Der Außendienst war immer schon die Speerspitze des Unternehmens und ist es bis heute.

Also nur sechs Jahre nach dem ersten Neubau.

 Ja, genau. Die schnell steigenden Umsätze machten immer größere Lagerkapazitäten notwendig. Wir vergrößerten das Firmengebäude und begannen, auch selbst Schrauben herzustellen.

»Es wäre schon schön gewesen,

wenn der Vater noch hätte>sehen können,

was aus seiner Schraubenhandlung geworden ist.

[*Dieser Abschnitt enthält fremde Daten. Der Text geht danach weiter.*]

(* ===== verification/Liveness.v ===== *)
(** Whose clock decides that a host is online: the ingest of heartbeats
    (src/collector/src/ws_ingest.rs) together with the online test of the state
    and of the watcher (src/collector/src/state.rs, src/collector/src/main.rs).

    The collector keeps as [last_seen] the time written in the message, read on
    the agent's clock, and compares it with its own. *)
From S2P Require Import Prelude Text Schema Codec Channels CollectorState Ingest.
From S2P Require Import Watcher.

Local Open Scope Z_scope.

Section liveness.
Context {C : Type -> Type} `{!Mpsc C} `{!Codec}.

(** The host a message refreshes: a hello refreshes none. *)
Definition refreshes (e : Envelope) : option string :=
  match e with
  | EnvAlert a => Some (al_host_id a)
  | EnvHeartbeat hb => Some (hb_host_id hb)
  | _ => None
  end.

Definition handle_all (es : list Envelope) (c : Conn) : Conn :=
  foldl (fun c e => handle_envelope (C := C) e c) c es.

(** The [last_seen] of a host. *)
Definition seen_at (hid : string) (s : AppState) : option DateTime :=
  hi_last_seen <$> app_hosts s !! hid.

Lemma bump_seen_at hid k d s : seen_at hid (bump_host_count k d s) = seen_at hid s.
Proof.
  unfold seen_at, bump_host_count. destruct (app_hosts s !! k) eqn:E; [|done]. simpl.
  destruct (decide (k = hid)) as [->|Hne].
  - by rewrite lookup_insert_eq, E.
  - by rewrite lookup_insert_ne.
Qed.

Lemma apply_alert_seen_at hid a s : seen_at hid (fst (apply_alert a s)) = seen_at hid s.
Proof.
  unfold apply_alert. destruct (al_state a).
  - simpl. case_match; [by rewrite bump_seen_at|done].
  - destruct (app_firing s !! al_fingerprint a); simpl; [by rewrite bump_seen_at|done].
Qed.

Lemma touch_seen_at hid host k ts v s :
  seen_at hid (touch_host host k ts v s) = if decide (k = hid) then Some ts else seen_at hid s.
Proof.
  unfold seen_at, touch_host. simpl. case_decide.
  - subst. by rewrite lookup_insert_eq.
  - by rewrite lookup_insert_ne.
Qed.

Lemma hello_seen_at hid h s :
  is_Some (seen_at hid s) -> seen_at hid (register_hello h s) = seen_at hid s.
Proof.
  unfold seen_at, register_hello. simpl. intros [t Ht].
  destruct (decide (hello_host_id h = hid)) as [<-|Hne].
  - rewrite lookup_insert_eq. destruct (app_hosts s !! hello_host_id h); done.
  - by rewrite lookup_insert_ne.
Qed.

(** A message that does not refresh a known host leaves its [last_seen]. *)
Lemma handle_seen_at hid (e : Envelope) (c : Conn) :
  refreshes e <> Some hid -> is_Some (seen_at hid (ig_app (snd c))) ->
  seen_at hid (ig_app (snd (handle_envelope e c))) = seen_at hid (ig_app (snd c)).
Proof.
  destruct c as [cur st]. destruct e; simpl; intros Hr Hs; try done.
  - unfold ingest_alert. destruct (host_in_maintenance _ _); [done|].
    cbv zeta. cbn [ig_app].
    transitivity (seen_at hid (fst (apply_alert
      (stamp_ip (touch_host (al_host a) (al_host_id a) (al_ts a) "" (ig_app st)) a)
      (touch_host (al_host a) (al_host_id a) (al_ts a) "" (ig_app st))))).
    { by destruct (snd _). }
    rewrite apply_alert_seen_at, touch_seen_at, decide_False; [done|congruence].
  - change (seen_at hid (touch_host (hb_host h) (hb_host_id h) (hb_ts h)
      (hb_agent_version h) (ig_app st)) = seen_at hid (ig_app st)).
    rewrite touch_seen_at, decide_False; [done|congruence].
  - change (seen_at hid (register_hello h (ig_app st)) = seen_at hid (ig_app st)).
    by apply hello_seen_at.
Qed.

Lemma heartbeat_seen_at hb (c : Conn) :
  seen_at (hb_host_id hb) (ig_app (snd (handle_envelope (EnvHeartbeat hb) c))) = Some (hb_ts hb).
Proof.
  destruct c as [cur st].
  change (seen_at (hb_host_id hb) (touch_host (hb_host hb) (hb_host_id hb) (hb_ts hb)
    (hb_agent_version hb) (ig_app st)) = Some (hb_ts hb)).
  by rewrite touch_seen_at, decide_True.
Qed.

Lemma handle_all_seen_at hid es (c : Conn) :
  Forall (fun e => refreshes e <> Some hid) es -> is_Some (seen_at hid (ig_app (snd c))) ->
  seen_at hid (ig_app (snd (handle_all es c))) = seen_at hid (ig_app (snd c)).
Proof.
  intros Hes. revert c. induction Hes as [|e es He Hes IH]; intros c Hc; [done|].
  simpl. rewrite IH by (by rewrite handle_seen_at). by apply handle_seen_at.
Qed.

Context `{ChronoLaws}.

(** C28: the agent's clock decides.  Let a heartbeat that arrives at [received] be
    stamped [skew] earlier by the agent's clock, and let any messages follow that
    are not heartbeats or alerts of that host, its hellos included.  Then the
    collector holds the host online at [now] exactly while [now - received] is
    below the threshold less the skew.  So an agent whose clock is at least the
    threshold behind is offline the moment its heartbeat arrives, and one whose
    clock is ahead stays online that much longer after it dies. *)
Theorem liveness_by_agent_clock (c : Conn) (hb : Heartbeat) (es : list Envelope)
    (received now skew : Z) (after_s : Z) (h : HostInfo)
    (Hafter : 0 <= after_s < 2 ^ 63)
    (Hstamp : hb_ts hb = received - skew)
    (Hes : Forall (fun e => refreshes e <> Some (hb_host_id hb)) es)
    (Hhost : app_hosts (ig_app (snd (handle_all (EnvHeartbeat hb :: es) c)))
               !! hb_host_id hb = Some h) :
  (is_online now (hi_last_seen h) after_s = true
   <-> now - received < (after_s + 1) * nanos_per_sec - skew)
  /\ ((after_s + 1) * nanos_per_sec <= skew -> received <= now ->
      forall st seen s, seen !! hi_host_id h <> Some false ->
        exists a, al_severity a = Critical /\ al_metric a = "host_offline"
          /\ app_firing (snd (watch_host after_s now st h (seen, s)))
             = <[offline_fp (hi_host_id h) := a]> (app_firing s)).
Proof.
  assert (Hseen : hi_last_seen h = received - skew).
  { enough (Some (hi_last_seen h) = Some (received - skew)) by congruence.
    transitivity (seen_at (hb_host_id hb)
      (ig_app (snd (handle_all (EnvHeartbeat hb :: es) c)))).
    { unfold seen_at. by rewrite Hhost. }
    simpl. rewrite handle_all_seen_at by (done || by rewrite heartbeat_seen_at).
    by rewrite heartbeat_seen_at, Hstamp. }
  assert (Honline : is_online now (hi_last_seen h) after_s = true
    <-> now - received < (after_s + 1) * nanos_per_sec - skew).
  { rewrite online_iff_recent by done. rewrite Hseen. lia. }
  split; [done|]. intros Hskew Hnow st seen s Hs.
  assert (Hoff : is_online now (hi_last_seen h) after_s = false).
  { apply not_true_is_false. rewrite Honline. lia. }
  unfold watch_host. cbn [fst snd]. rewrite Hoff, decide_False by congruence. cbn [snd].
  exists (set_ts now (build_firing st (offline_builder after_s h))).
  split_and!; [done|done|].
  exact (apply_alert_firing (set_ts now (build_firing st (offline_builder after_s h)))
    (broadcast _ s)).
Qed.

End liveness.

#[local] Existing Instance ChronoRef.
#[local] Existing Instance ChronoRef_laws.

(** A heartbeat that arrives at 100 s from an agent whose clock is a minute slow:
    the collector's own test, at the same instant, says offline. *)
Definition slow_beat : Heartbeat := mkHeartbeat "h" "hid" (from_secs 40) 0 0 "4.3.0".

Lemma liveness_by_agent_clock_witness :
  let c0 : Conn := (None, mkIngest (app_new 10) (mkBounded 8 [])) in
  exists h, app_hosts (ig_app (snd (handle_envelope (EnvHeartbeat slow_beat) c0))) !! "hid" = Some h
    /\ is_online (from_secs 100) (hi_last_seen h) 10 = false.
Proof.
  intros c0. eexists. split; [reflexivity|]. apply not_true_is_false. intros Hon.
  pose proof (proj1 (liveness_by_agent_clock c0 slow_beat [] (from_secs 100)
    (from_secs 100) (from_secs 60) 10 _ ltac:(lia) eq_refl ltac:(constructor) eq_refl)) as Hiff.
  apply Hiff in Hon. vm_compute in Hon. discriminate Hon.
Defined.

Wer weiß, vielleicht sieht er es ja.«


Kistenchaos in Künzelsau – das junge Unternehmen war von der hohen Nachfrage oft überfordert

Ihre Expansionsstrategie ist aufgegangen. Würth ist heute Weltmarktführer für Befestigungs- und Montagematerial, macht jährlich mehr als 13 Milliarden Euro Umsatz. Finden Sie es schade, dass Sie Ihrem Vater nicht zeigen konnten, was Sie aus seiner kleinen Schraubenhandlung gemacht haben?

 Es wäre schon schön gewesen, wenn der Vater das noch hätte sehen können. Wer weiß, vielleicht sieht er es ja. Ohne die tolle Lehre bei meinem Vater wäre ich sicherlich nicht halb so erfolgreich. Er hat mir viel mitgegeben: die Internationalisierung, weil wir ja schon zusammen in der Schweiz zum Verkaufen waren. Aber auch das kaufmännische Grundwissen und die Produktkenntnis habe ich von ihm. Dafür bin ich ihm heute noch dankbar.